## Task requirements
Using the data below, return the stretch from the line that contains "(** Two blocks" through the line that contains "(f_prev (fn 1), fn", both included, exactly as it stands and nothing beyond it.
----- Data records
(* ===== verification/VmmProps.v ===== *)
(** * The properties of the virtual memory allocator *)

From S2P Require Import Prelude KMath Machine Pmm PmmProps Page PageEntry PageTables PageOps PageProps.
From S2P Require Import Vmm VmmList VmmBlocks VmmOps.
Import KMath Machine Pmm PmmProps KMalloc Page PageEntry PageTables PageOps PageProps.
Import Vmm VmmList VmmBlocks VmmOps.

Module VmmProps.

(** ** A concrete free list for the witnesses *)

(** Two blocks and an unused node, as [vmm_init] would leave them after some use. *)
Definition fn (i : Z) : Z := 0x1000 + KERNEL_OFFSET + 32 * i.
Definition vlist : list fnode :=
  [(fn 0, free_virt_start, 0x2000); (fn 1, free_virt_start + 0x10000, 0x8000); (fn 2, 0, 0)].
Definition vstate : kstate :=
  set_vmm_head (fn 0) (set_vmm_tail (fn 2) (boot_state (list_to_map
    [(f_prev (fn 0), 0); (f_next (fn 0), fn 1); (f_start (fn 0), free_virt_start); (f_size (fn 0), 0x2000);
     (f_prev (fn 1), fn 0); (f_next (fn 1), fn 2); (f_start (fn 1), free_virt_start + 0x10000); (f_size (fn 1), 0x8000);
     (f_prev (fn 2), fn 1); (f_next (fn 2), 0); (f_start (fn 2), 0); (f_size (fn 2), 0)]))).

Lemma vlist_apart : fapart (faddr <$> vlist).
Proof.
  split; [vdecide|]. intros x y Hx Hy Hne.
  assert (H : Forall (fun x => Forall (fun y => x = y \/ x + 32 <= y \/ y + 32 <= x) (faddr <$> vlist)) (faddr <$> vlist))
    by vdecide.
  rewrite Forall_forall in H. specialize (H x Hx). rewrite Forall_forall in H. destruct (H y Hy); done.
Qed.

Lemma vlist_ok : blocks_ok vlist.
Proof.
  split; [|unfold pairwise, vlist; split_and!; try done];
    repeat constructor; unfold block_ok, disj, bend, bstart, bsize, fn, free_virt_start; cbn; lia.
Qed.

Lemma vlist_free : free_list vstate vlist.
Proof.
  split; [|apply vlist_apart|apply vlist_ok].
  repeat (split_and!; [by vm_compute..|]; eexists; split; [by vm_compute|]). split; by vm_compute.
Qed.

(** ** Taking a block *)

(** First fit: the first block that holds the request is cut at its front, or
    removed when it fits exactly. *)
Lemma take_first_fit s pre n st sz post req :
  let l := pre ++ (n, st, sz) :: post in
  free_list s l -> Forall (fun x => bsize x < req) pre -> 0 < req <= sz -> (sz = req -> post <> []) ->
  exists s' l', take_block (walk_fuel s) (vmm_head s) req s = Ok st s' /\ list_upd (faddr <$> l) s s' /\ free_list s' l' /\
    (faddr <$> l') ≡ₚ (faddr <$> l) /\
    (forall a, covers l a <-> st <= a < st + req \/ covers l' a) /\
    (forall a, st <= a < st + req -> ~ covers l' a) /\
    (forall P : fnode -> Prop, Forall P l -> P (n, 0, 0) -> P (n, st + req, sz - req) -> Forall P l') /\
    l' = if sz =? req then pre ++ post ++ [(n, 0, 0)] else pre ++ (n, st + req, sz - req) :: post.
Proof.
  intros l [Hseg Hap Hok] Hpre Hreq Hpost.
  assert (Hperm : l ≡ₚ (n, st, sz) :: pre ++ post) by (symmetry; apply Permutation_middle).
  pose proof Hok as Hok'. rewrite Hperm in Hok'.
  assert (Hb : block_ok (n, st, sz)) by (by apply blocks_ok_cons in Hok' as (? & _)).
  unfold block_ok, bend, bstart, bsize in Hb. cbn in Hb.
  destruct (take_block_run s pre n st sz post req Hseg Hap) as (s' & Hr & Hs' & Hu); [done|lia..|done|].
  assert (Hadd : forall a, st <= a < st + sz -> ~ covers (pre ++ post) a).
  { intros a. by eapply cut_apart; [lia|]. }
  destruct (Z.eqb_spec sz req) as [->|Hne]; eexists s', _; (split; [exact Hr|]); (split; [exact Hu|]).
  - assert (Hl' : pre ++ post ++ [(n, 0, 0)] ≡ₚ (n, 0, 0) :: pre ++ post) by (rewrite app_assoc; solve_Permutation).
    destruct (empty_node_ok n (pre ++ post)) as [Ho Hc]; [by apply blocks_ok_cons in Hok' as (_ & _ & ?)|].
    assert (Ha : (faddr <$> pre ++ post ++ [(n, 0, 0)]) ≡ₚ (faddr <$> l)).
    { unfold l. rewrite !fmap_app, fmap_cons. cbn. solve_Permutation. }
    split_and!; [split; [done| |by rewrite Hl']|done|..].
    + eapply fapart_sub; [|exact Hap]. by rewrite Ha.
    + intros a. rewrite Hl', Hc, Hperm, covers_cons. unfold bend, bstart, bsize. done.
    + intros a Hin. rewrite Hl', Hc. by apply Hadd.
    + intros P HP H0 _. rewrite Hl'. rewrite Hperm in HP. apply Forall_cons in HP as [_ HP]. by constructor.
    + done.
  - destruct (cut_ok n st sz req (pre ++ post)) as [Ho Hc]; [lia|done|].
    assert (Hl' : pre ++ (n, st + req, sz - req) :: post ≡ₚ (n, st + req, sz - req) :: pre ++ post) by
      (symmetry; apply Permutation_middle).
    assert (Ha : faddr <$> pre ++ (n, st + req, sz - req) :: post = faddr <$> l) by (unfold l; by rewrite !fmap_app, !fmap_cons).
    split_and!; [split; [done|by rewrite Ha|by rewrite Hl']|by rewrite Ha|..].
    + intros a. by rewrite Hperm, Hl', Hc.
    + intros a Hin. rewrite Hl', covers_cons. unfold bend, bstart, bsize. cbn. intros [?|H]; [lia|].
      by apply (Hadd a); [lia|].
    + intros P HP _ H1. rewrite Hl'. rewrite Hperm in HP. apply Forall_cons in HP as [_ HP]. by constructor.
    + done.
Qed.

(** The list part of [vmm_alloc] is first fit: the first block that holds
    the request is cut at its front, or removed when it fits exactly.  The
    returned range was free and is the only part of the free space that is
    free no longer. *)
Theorem vmm_take_first_fit s pre n st sz post req :
  let l := pre ++ (n, st, sz) :: post in
  free_list s l -> Forall (fun x => bsize x < req) pre -> 0 < req <= sz -> (sz = req -> post <> []) ->
  exists s' l', take_block (walk_fuel s) (vmm_head s) req s = Ok st s' /\ free_list s' l' /\
    (faddr <$> l') ≡ₚ (faddr <$> l) /\
    (forall a, covers l a <-> st <= a < st + req \/ covers l' a) /\
    (forall a, st <= a < st + req -> ~ covers l' a).
Proof.
  intros l Hfl Hpre Hreq Hpost. destruct (take_first_fit s pre n st sz post req Hfl Hpre Hreq Hpost)
    as (s' & l' & Hr & _ & Hfl' & Ha & Hc & Hd & _). eauto 10.
Qed.

Lemma vmm_take_first_fit_witness :
  exists s' l', take_block (walk_fuel vstate) (vmm_head vstate) 0x3000 vstate =
      Ok (free_virt_start + 0x10000) s' /\ free_list s' l' /\
    (faddr <$> l') ≡ₚ (faddr <$> vlist) /\
    (forall a, covers vlist a <-> free_virt_start + 0x10000 <= a < free_virt_start + 0x10000 + 0x3000 \/ covers l' a) /\
    (forall a, free_virt_start + 0x10000 <= a < free_virt_start + 0x10000 + 0x3000 -> ~ covers l' a).
Proof.
  apply (vmm_take_first_fit vstate [(fn 0, free_virt_start, 0x2000)] (fn 1) (free_virt_start + 0x10000) 0x8000
    [(fn 2, 0, 0)] 0x3000); [apply vlist_free|vdecide|lia|lia].
Defined.

(** [vmm_alloc] panics when no free block holds the request. *)
Theorem vmm_alloc_out_of_memory s l pages :
  free_list s l -> 0 <= pages * 4096 < W64 -> Forall (fun x => bsize x < pages * 4096) l ->
  vmm_alloc pages s = Panic "vmm: out of memory!".
Proof.
  intros [Hseg Hap Hok] Hp Hl. pose proof (dseg_fuel _ _ _ _ _ _ Hseg (proj1 Hap)) as Hf.
  unfold vmm_alloc. change PAGE_SIZE with 4096. rewrite u64_small by done.
  unfold mbind, M_bind, gets.
  replace (walk_fuel s) with (length l + S (walk_fuel s - length l - 1))%nat by lia.
  by rewrite (take_block_skip _ _ _ _ _ _ _ _ Hseg Hl).
Qed.

Lemma vmm_alloc_out_of_memory_witness : vmm_alloc 9 vstate = Panic "vmm: out of memory!".
Proof. apply (vmm_alloc_out_of_memory vstate vlist 9); [apply vlist_free|lia|vdecide]. Defined.

(** ** Returning a block *)

(** The list part of [vmm_free]: with an unused tail node, the freed range
    is added to the free space and nothing else changes, whether the block is
    merged with one neighbour, with two or with none; the list stays a
    well-formed doubly linked list of disjoint blocks over the same nodes. *)
Theorem vmm_return_block_adds s l0 t b pages :
  let l := l0 ++ [(t, 0, 0)] in
  free_list s l -> l0 <> [] -> 0 < b -> 0 < pages -> b + pages * 4096 < W64 ->
  Forall (disj (0, b, pages * 4096)) l ->
  exists s' l', return_block b pages s = Ok tt s' /\ free_list s' l' /\
    (faddr <$> l') ≡ₚ (faddr <$> l) /\
    (forall a, covers l' a <-> covers l a \/ b <= a < b + pages * 4096).
Proof.
  intros l [Hseg Hap Hok] Hl0 Hb Hpg Hw Hd.
  destruct (return_block_run s l0 l t b (b + pages * 4096) pages) as (s' & l' & Hr & Hfl & Ha & Hc & _); try done.
  - apply blocks_ok_cons. split; [|done]. unfold block_ok, bend, bstart, bsize. cbn. lia.
  - exists s', l'. done.
Qed.

Lemma vmm_return_block_adds_witness :
  exists s' l', return_block (free_virt_start + 0x2000) 14 vstate = Ok tt s' /\ free_list s' l' /\
    (faddr <$> l') ≡ₚ (faddr <$> vlist) /\
    (forall a, covers l' a <-> covers vlist a \/ free_virt_start + 0x2000 <= a < free_virt_start + 0x2000 + 14 * 4096).
Proof.
  apply (vmm_return_block_adds vstate
    [(fn 0, free_virt_start, 0x2000); (fn 1, free_virt_start + 0x10000, 0x8000)] (fn 2) (free_virt_start + 0x2000) 14);
    [apply vlist_free|done|unfold free_virt_start; lia..|].
  repeat constructor; unfold disj, bend, bstart, bsize, free_virt_start; cbn; lia.
Defined.

(** Removing the tail node breaks the list: the node ends up as its own
    predecessor and successor, and no longer linked from the node before it. *)
Theorem vmm_remove_tail_self_loop s l0 n st sz :
  let l := l0 ++ [(n, st, sz)] in
  dseg (mem s) 0 (vmm_head s) l (vmm_tail s) 0 -> fapart (faddr <$> l) -> l0 <> [] ->
  exists s', vmm_list_remove_node n s = Ok tt s' /\ vmm_tail s' = n /\
    mem s' !! f_next n = Some n /\ mem s' !! f_prev n = Some n /\
    exists pl, dseg (mem s') 0 (vmm_head s') l0 pl 0.
Proof.
  intros l Hd Hap Hl0. unfold l in *. rewrite fmap_app in Hap.
  apply dseg_app in Hd as (pl & mid & Hpre & -> & Hz & Hp & Hs & Hsz & nx & Hn & -> & Ht).
  destruct (dseg_last _ _ _ _ _ _ Hpre) as [[? _]|[Hpl Hplz]]; [done|].
  destruct (dseg_backed _ _ _ _ _ _ _ Hpre Hpl) as (_ & [pn Hpn] & _).
  pose proof (fapart_split _ _ pl n Hap Hpl ltac:(left)) as Hap'.
  destruct l0 as [|x l1]; [done|].
  assert (Hap0 : fapart (faddr <$> x :: l1)) by (eapply fapart_sub; [|exact Hap]; solve_submseteq).
  assert (Hkeep : forall w v m, fword n w -> dseg m 0 (vmm_head s) (x :: l1) pl 0 ->
    dseg (<[w:=v]> m) 0 (vmm_head s) (x :: l1) pl 0).
  { intros w v m Hw. apply dseg_insert. intros z Hz' Hw'.
    pose proof (fapart_split _ _ z n Hap Hz' ltac:(left)). unfold fword in *. lia. }
  assert (Hpre0 : dseg (<[f_next pl:=0]> (<[f_size n:=0]> (<[f_start n:=0]> (mem s)))) 0 (vmm_head s) (x :: l1) pl 0).
  { eapply dseg_set_next; [done|].
    do 2 (apply dseg_insert; [intros z Hz' Hw; pose proof (fapart_split _ _ z n Hap Hz' ltac:(left));
      unfold fword, f_start, f_size in *; lia|]). exact Hpre. }
  subst n. set (n := vmm_tail s) in *.
  unfold f_prev, f_next, f_start, f_size in *. eexists. split; [|split; [|split; [|split]]].
  - unfold vmm_list_remove_node, f_prev, f_next, f_start, f_size. subst n. run_mem.
    destruct (Z.eqb_spec pl 0); [done|]. run_mem. reflexivity.
  - done.
  - cbn. by run_step.
  - cbn. by repeat run_step.
  - exists pl. cbn. fold n. do 3 (apply Hkeep; [unfold fword; lia|]). exact Hpre0.
Qed.

Lemma vmm_remove_tail_self_loop_witness :
  exists s', vmm_list_remove_node (fn 2) vstate = Ok tt s' /\ vmm_tail s' = fn 2 /\
    mem s' !! f_next (fn 2) = Some (fn 2) /\ mem s' !! f_prev (fn 2) = Some (fn 2) /\
    exists pl, dseg (mem s') 0 (vmm_head s')
      [(fn 0, free_virt_start, 0x2000); (fn 1, free_virt_start + 0x10000, 0x8000)] pl 0.
Proof.
  apply (vmm_remove_tail_self_loop vstate
    [(fn 0, free_virt_start, 0x2000); (fn 1, free_virt_start + 0x10000, 0x8000)] (fn 2) 0 0);
    [apply vlist_free|apply vlist_apart|done].
Defined.

(** ** The list of allocated blocks *)

(** A recorded block is found again: after [alloc_list_add_node] has put
    (start, size) into the first unused node, [alloc_list_find_and_remove]
    returns the size and makes the node unused again. *)
Theorem vmm_alloc_list_roundtrip s pre n post start size :
  alloc_list s (pre ++ (n, 0, 0) :: post) -> Forall (fun x => ~ (bstart x = 0 /\ bsize x = 0)) pre ->
  Forall (fun x => bstart x <> start) pre ->
  exists s1 s2, alloc_list_add_node start size s = Ok tt s1 /\
    alloc_list s1 (pre ++ (n, start, size) :: post) /\
    alloc_list_find_and_remove start s1 = Ok size s2 /\ alloc_list s2 (pre ++ (n, 0, 0) :: post).
Proof.
  intros Hl Hpre Hst. pose proof (set_alloc_list _ _ _ _ _ _ start size Hl) as Hl1.
  exists (set_alloc n start size s), (set_alloc n 0 0 (set_alloc n start size s)).
  split; [by eapply alloc_list_add_run|]. split; [done|].
  split; [by eapply alloc_list_find_run|by eapply set_alloc_list].
Qed.

(** Three nodes, the first in use. *)
Definition an (i : Z) : Z := 0x2000 + KERNEL_OFFSET + 24 * i.
Definition alist : list fnode := [(an 0, free_virt_start, 3); (an 1, 0, 0); (an 2, 0, 0)].
Definition astate : kstate :=
  set_alloc_head (an 0) (boot_state (list_to_map
    [(a_next (an 0), an 1); (a_start (an 0), free_virt_start); (a_size (an 0), 3);
     (a_next (an 1), an 2); (a_start (an 1), 0); (a_size (an 1), 0);
     (a_next (an 2), 0); (a_start (an 2), 0); (a_size (an 2), 0)])).

Lemma alist_ok : alloc_list astate alist.
Proof.
  split.
  - repeat (split_and!; [by vm_compute..|]; eexists; split; [by vm_compute|]). by vm_compute.
  - split; [vdecide|]. intros x y Hx Hy Hne.
    assert (H : Forall (fun x => Forall (fun y => x = y \/ x + 24 <= y \/ y + 24 <= x) (faddr <$> alist)) (faddr <$> alist))
      by vdecide.
    rewrite Forall_forall in H. specialize (H x Hx). rewrite Forall_forall in H. destruct (H y Hy); done.
Qed.

Lemma vmm_alloc_list_roundtrip_witness :
  exists s1 s2, alloc_list_add_node (free_virt_start + 0x3000) 2 astate = Ok tt s1 /\
    alloc_list s1 [(an 0, free_virt_start, 3); (an 1, free_virt_start + 0x3000, 2); (an 2, 0, 0)] /\
    alloc_list_find_and_remove (free_virt_start + 0x3000) s1 = Ok 2 s2 /\ alloc_list s2 alist.
Proof.
  apply (vmm_alloc_list_roundtrip astate [(an 0, free_virt_start, 3)] (an 1) [(an 2, 0, 0)]
    (free_virt_start + 0x3000) 2); [apply alist_ok|vdecide|vdecide].
Defined.

(** [vmm_free] panics on an address that [vmm_alloc] did not return. *)
Theorem vmm_free_unknown_panics s l p :
  alloc_list s l -> Forall (fun x => bstart x <> p) l ->
  vmm_free p s = Panic "vmm: freeing block that is not in list!".
Proof.
  intros Hl Hp. unfold vmm_free, mbind at 1, M_bind at 1. by rewrite (alloc_list_find_panics _ _ _ Hl Hp).
Qed.

Lemma vmm_free_unknown_panics_witness :
  vmm_free 0x5000 astate = Panic "vmm: freeing block that is not in list!".
Proof. apply (vmm_free_unknown_panics astate alist 0x5000); [apply alist_ok|vdecide]. Defined.

(** ** The allocator and the page tables together *)

(** Allocate [pages] pages, free them, and allocate a frame: the frame, and the
    tables of the first page. *)
Definition alloc_free_alloc (pages : Z) : K (Z * option Z) :=
  vmm_init;;
  p ← vmm_alloc pages;
  vmm_free p;;
  a ← kmalloc_page;
  pt ← gets (fun s => tbl (mem s) (pml4_addr s) (vpath p));
  mret (a, pt).

(** The freeing of the first block of virtual memory releases the frames of
    its page tables, which [page_map] then goes on using: the next
    [kmalloc_page] returns the very page table of the freed address. *)
Theorem vmm_free_releases_live_tables :
  exists s, alloc_free_alloc 1 paging_state = Ok (0x7000 + KERNEL_OFFSET, Some (0x7000 + KERNEL_OFFSET)) s.
Proof.
  assert (H : match alloc_free_alloc 1 paging_state with
    | Ok r _ => bool_decide (r = (0x7000 + KERNEL_OFFSET, Some (0x7000 + KERNEL_OFFSET)))
    | _ => false end = true) by (vm_compute; reflexivity).
  destruct (alloc_free_alloc 1 paging_state) as [r s| | |]; [|done..].
  exists s. apply bool_decide_eq_true in H. by rewrite H.
Qed.

End VmmProps.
----------
## The answer
(** Two blocks and an unused node, as [vmm_init] would leave them after some use. *)
Definition fn (i : Z) : Z := 0x1000 + KERNEL_OFFSET + 32 * i.
Definition vlist : list fnode :=
  [(fn 0, free_virt_start, 0x2000); (fn 1, free_virt_start + 0x10000, 0x8000); (fn 2, 0, 0)].
Definition vstate : kstate :=
  set_vmm_head (fn 0) (set_vmm_tail (fn 2) (boot_state (list_to_map
    [(f_prev (fn 0), 0); (f_next (fn 0), fn 1); (f_start (fn 0), free_virt_start); (f_size (fn 0), 0x2000);
     (f_prev (fn 1), fn 0); (f_next (fn 1), fn 2); (f_start (fn 1), free_virt_start + 0x10000); (f_size (fn 1), 0x8000);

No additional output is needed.